In the listing below, find the line containing "three times. *)" and the line containing "the list occurs". Repeat exactly those two lines and every line between them, nothing more.

===== RECORDS SHOWN =====

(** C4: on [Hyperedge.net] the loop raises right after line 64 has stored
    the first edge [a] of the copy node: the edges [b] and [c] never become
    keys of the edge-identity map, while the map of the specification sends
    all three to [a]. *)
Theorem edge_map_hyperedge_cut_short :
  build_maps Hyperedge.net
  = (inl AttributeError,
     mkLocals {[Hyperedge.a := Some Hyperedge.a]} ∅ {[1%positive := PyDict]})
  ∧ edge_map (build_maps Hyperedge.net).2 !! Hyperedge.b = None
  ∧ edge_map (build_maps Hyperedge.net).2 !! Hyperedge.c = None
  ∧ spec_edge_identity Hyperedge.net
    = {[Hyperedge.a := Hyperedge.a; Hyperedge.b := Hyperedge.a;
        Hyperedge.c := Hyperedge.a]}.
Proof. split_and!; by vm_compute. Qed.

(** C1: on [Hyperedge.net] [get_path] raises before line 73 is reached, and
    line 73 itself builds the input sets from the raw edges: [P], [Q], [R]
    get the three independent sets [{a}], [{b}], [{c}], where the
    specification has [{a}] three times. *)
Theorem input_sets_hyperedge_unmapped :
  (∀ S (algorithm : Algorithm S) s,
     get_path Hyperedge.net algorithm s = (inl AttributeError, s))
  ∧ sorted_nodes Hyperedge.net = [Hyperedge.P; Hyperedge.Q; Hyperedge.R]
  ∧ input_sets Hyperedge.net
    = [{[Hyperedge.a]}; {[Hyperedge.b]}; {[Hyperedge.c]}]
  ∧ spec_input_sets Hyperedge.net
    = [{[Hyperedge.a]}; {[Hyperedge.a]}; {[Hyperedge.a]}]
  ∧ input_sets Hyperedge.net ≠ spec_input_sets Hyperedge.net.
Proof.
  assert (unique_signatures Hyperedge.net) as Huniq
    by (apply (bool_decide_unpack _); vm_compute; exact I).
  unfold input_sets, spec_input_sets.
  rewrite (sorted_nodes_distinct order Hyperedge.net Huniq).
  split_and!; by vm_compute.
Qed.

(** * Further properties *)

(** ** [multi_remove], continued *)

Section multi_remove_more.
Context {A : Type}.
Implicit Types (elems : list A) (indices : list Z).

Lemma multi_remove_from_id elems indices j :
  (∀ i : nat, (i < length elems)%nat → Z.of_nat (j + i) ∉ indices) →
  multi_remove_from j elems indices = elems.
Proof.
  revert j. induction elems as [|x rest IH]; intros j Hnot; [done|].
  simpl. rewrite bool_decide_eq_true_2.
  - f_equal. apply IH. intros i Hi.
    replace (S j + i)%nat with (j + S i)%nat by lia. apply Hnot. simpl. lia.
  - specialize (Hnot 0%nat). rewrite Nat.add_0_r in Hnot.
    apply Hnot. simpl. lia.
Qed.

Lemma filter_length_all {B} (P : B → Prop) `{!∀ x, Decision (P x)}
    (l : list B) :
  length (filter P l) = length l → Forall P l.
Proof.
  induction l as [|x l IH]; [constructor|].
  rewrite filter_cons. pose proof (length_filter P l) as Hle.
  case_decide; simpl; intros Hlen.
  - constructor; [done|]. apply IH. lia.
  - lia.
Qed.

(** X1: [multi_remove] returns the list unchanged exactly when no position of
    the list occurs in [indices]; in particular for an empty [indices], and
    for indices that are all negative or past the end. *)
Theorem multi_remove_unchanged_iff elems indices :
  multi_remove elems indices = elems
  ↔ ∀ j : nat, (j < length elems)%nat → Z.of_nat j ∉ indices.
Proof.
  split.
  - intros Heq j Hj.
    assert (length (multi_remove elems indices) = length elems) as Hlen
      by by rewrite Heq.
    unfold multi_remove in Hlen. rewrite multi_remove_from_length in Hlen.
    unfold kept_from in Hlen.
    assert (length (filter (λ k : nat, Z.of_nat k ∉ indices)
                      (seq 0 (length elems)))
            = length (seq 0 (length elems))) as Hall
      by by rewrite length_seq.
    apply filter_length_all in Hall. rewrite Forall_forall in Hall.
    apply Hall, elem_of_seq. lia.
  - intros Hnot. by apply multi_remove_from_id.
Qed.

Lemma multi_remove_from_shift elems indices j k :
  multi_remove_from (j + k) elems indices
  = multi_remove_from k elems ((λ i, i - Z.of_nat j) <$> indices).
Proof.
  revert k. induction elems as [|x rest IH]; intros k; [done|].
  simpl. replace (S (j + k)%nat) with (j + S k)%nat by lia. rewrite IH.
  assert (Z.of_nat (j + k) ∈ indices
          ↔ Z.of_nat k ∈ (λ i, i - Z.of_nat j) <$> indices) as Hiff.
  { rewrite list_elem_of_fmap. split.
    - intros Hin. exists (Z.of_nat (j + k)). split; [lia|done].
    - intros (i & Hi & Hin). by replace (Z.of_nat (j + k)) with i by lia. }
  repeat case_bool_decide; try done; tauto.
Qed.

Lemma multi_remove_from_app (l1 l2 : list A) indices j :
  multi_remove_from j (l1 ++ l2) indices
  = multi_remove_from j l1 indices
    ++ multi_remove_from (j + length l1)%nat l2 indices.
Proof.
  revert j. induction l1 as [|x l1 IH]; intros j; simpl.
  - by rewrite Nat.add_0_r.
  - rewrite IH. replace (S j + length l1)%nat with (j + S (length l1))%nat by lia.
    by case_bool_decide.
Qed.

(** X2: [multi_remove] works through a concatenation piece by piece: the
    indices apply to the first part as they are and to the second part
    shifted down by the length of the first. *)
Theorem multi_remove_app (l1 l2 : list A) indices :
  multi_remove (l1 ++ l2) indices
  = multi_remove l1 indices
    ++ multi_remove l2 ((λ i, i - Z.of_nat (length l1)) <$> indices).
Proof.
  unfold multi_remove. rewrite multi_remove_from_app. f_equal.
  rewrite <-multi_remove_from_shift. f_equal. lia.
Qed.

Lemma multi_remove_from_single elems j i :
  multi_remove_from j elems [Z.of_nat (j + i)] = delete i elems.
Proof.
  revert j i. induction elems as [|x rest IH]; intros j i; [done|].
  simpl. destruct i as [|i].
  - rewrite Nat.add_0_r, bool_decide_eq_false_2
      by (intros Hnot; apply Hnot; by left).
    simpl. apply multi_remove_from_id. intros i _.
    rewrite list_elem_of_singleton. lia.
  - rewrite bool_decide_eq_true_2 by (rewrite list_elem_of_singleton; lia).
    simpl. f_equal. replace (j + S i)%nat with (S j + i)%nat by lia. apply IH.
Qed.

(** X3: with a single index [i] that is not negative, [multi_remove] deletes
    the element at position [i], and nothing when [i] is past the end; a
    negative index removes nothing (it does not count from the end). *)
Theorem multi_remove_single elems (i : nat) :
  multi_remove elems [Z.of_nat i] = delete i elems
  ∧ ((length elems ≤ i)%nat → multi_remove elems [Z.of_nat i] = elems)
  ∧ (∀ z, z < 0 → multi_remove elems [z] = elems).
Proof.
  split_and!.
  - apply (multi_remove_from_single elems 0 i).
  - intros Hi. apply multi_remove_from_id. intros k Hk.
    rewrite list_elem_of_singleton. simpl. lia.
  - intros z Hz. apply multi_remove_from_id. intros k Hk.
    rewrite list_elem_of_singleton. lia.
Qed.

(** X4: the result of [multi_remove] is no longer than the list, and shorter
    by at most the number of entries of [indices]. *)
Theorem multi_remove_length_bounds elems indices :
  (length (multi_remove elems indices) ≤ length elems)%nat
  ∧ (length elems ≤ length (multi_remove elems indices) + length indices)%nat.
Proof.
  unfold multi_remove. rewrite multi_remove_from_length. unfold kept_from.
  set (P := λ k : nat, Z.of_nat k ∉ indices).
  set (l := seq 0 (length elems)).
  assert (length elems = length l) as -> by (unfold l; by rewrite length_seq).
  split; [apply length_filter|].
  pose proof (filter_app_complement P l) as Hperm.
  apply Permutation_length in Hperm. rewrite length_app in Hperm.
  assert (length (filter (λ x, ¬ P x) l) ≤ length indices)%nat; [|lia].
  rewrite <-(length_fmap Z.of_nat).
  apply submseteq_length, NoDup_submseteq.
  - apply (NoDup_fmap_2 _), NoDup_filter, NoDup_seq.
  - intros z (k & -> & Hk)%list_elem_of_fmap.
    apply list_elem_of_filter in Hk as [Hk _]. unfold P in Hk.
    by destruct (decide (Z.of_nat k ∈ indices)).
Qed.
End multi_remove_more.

=====

- **FINISHED EXERCISE**
    specification has [{a}] three times. *)
Theorem input_sets_hyperedge_unmapped :
  (∀ S (algorithm : Algorithm S) s,
     get_path Hyperedge.net algorithm s = (inl AttributeError, s))
  ∧ sorted_nodes Hyperedge.net = [Hyperedge.P; Hyperedge.Q; Hyperedge.R]
  ∧ input_sets Hyperedge.net
    = [{[Hyperedge.a]}; {[Hyperedge.b]}; {[Hyperedge.c]}]
  ∧ spec_input_sets Hyperedge.net
    = [{[Hyperedge.a]}; {[Hyperedge.a]}; {[Hyperedge.a]}]
  ∧ input_sets Hyperedge.net ≠ spec_input_sets Hyperedge.net.
Proof.
  assert (unique_signatures Hyperedge.net) as Huniq
    by (apply (bool_decide_unpack _); vm_compute; exact I).
  unfold input_sets, spec_input_sets.
  rewrite (sorted_nodes_distinct order Hyperedge.net Huniq).
  split_and!; by vm_compute.
Qed.

(** * Further properties *)

(** ** [multi_remove], continued *)

Section multi_remove_more.
Context {A : Type}.
Implicit Types (elems : list A) (indices : list Z).

Lemma multi_remove_from_id elems indices j :
  (∀ i : nat, (i < length elems)%nat → Z.of_nat (j + i) ∉ indices) →
  multi_remove_from j elems indices = elems.
Proof.
  revert j. induction elems as [|x rest IH]; intros j Hnot; [done|].
  simpl. rewrite bool_decide_eq_true_2.
  - f_equal. apply IH. intros i Hi.
    replace (S j + i)%nat with (j + S i)%nat by lia. apply Hnot. simpl. lia.
  - specialize (Hnot 0%nat). rewrite Nat.add_0_r in Hnot.
    apply Hnot. simpl. lia.
Qed.

Lemma filter_length_all {B} (P : B → Prop) `{!∀ x, Decision (P x)}
    (l : list B) :
  length (filter P l) = length l → Forall P l.
Proof.
  induction l as [|x l IH]; [constructor|].
  rewrite filter_cons. pose proof (length_filter P l) as Hle.
  case_decide; simpl; intros Hlen.
  - constructor; [done|]. apply IH. lia.
  - lia.
Qed.

(** X1: [multi_remove] returns the list unchanged exactly when no position of
    the list occurs in [indices]; in particular for an empty [indices], and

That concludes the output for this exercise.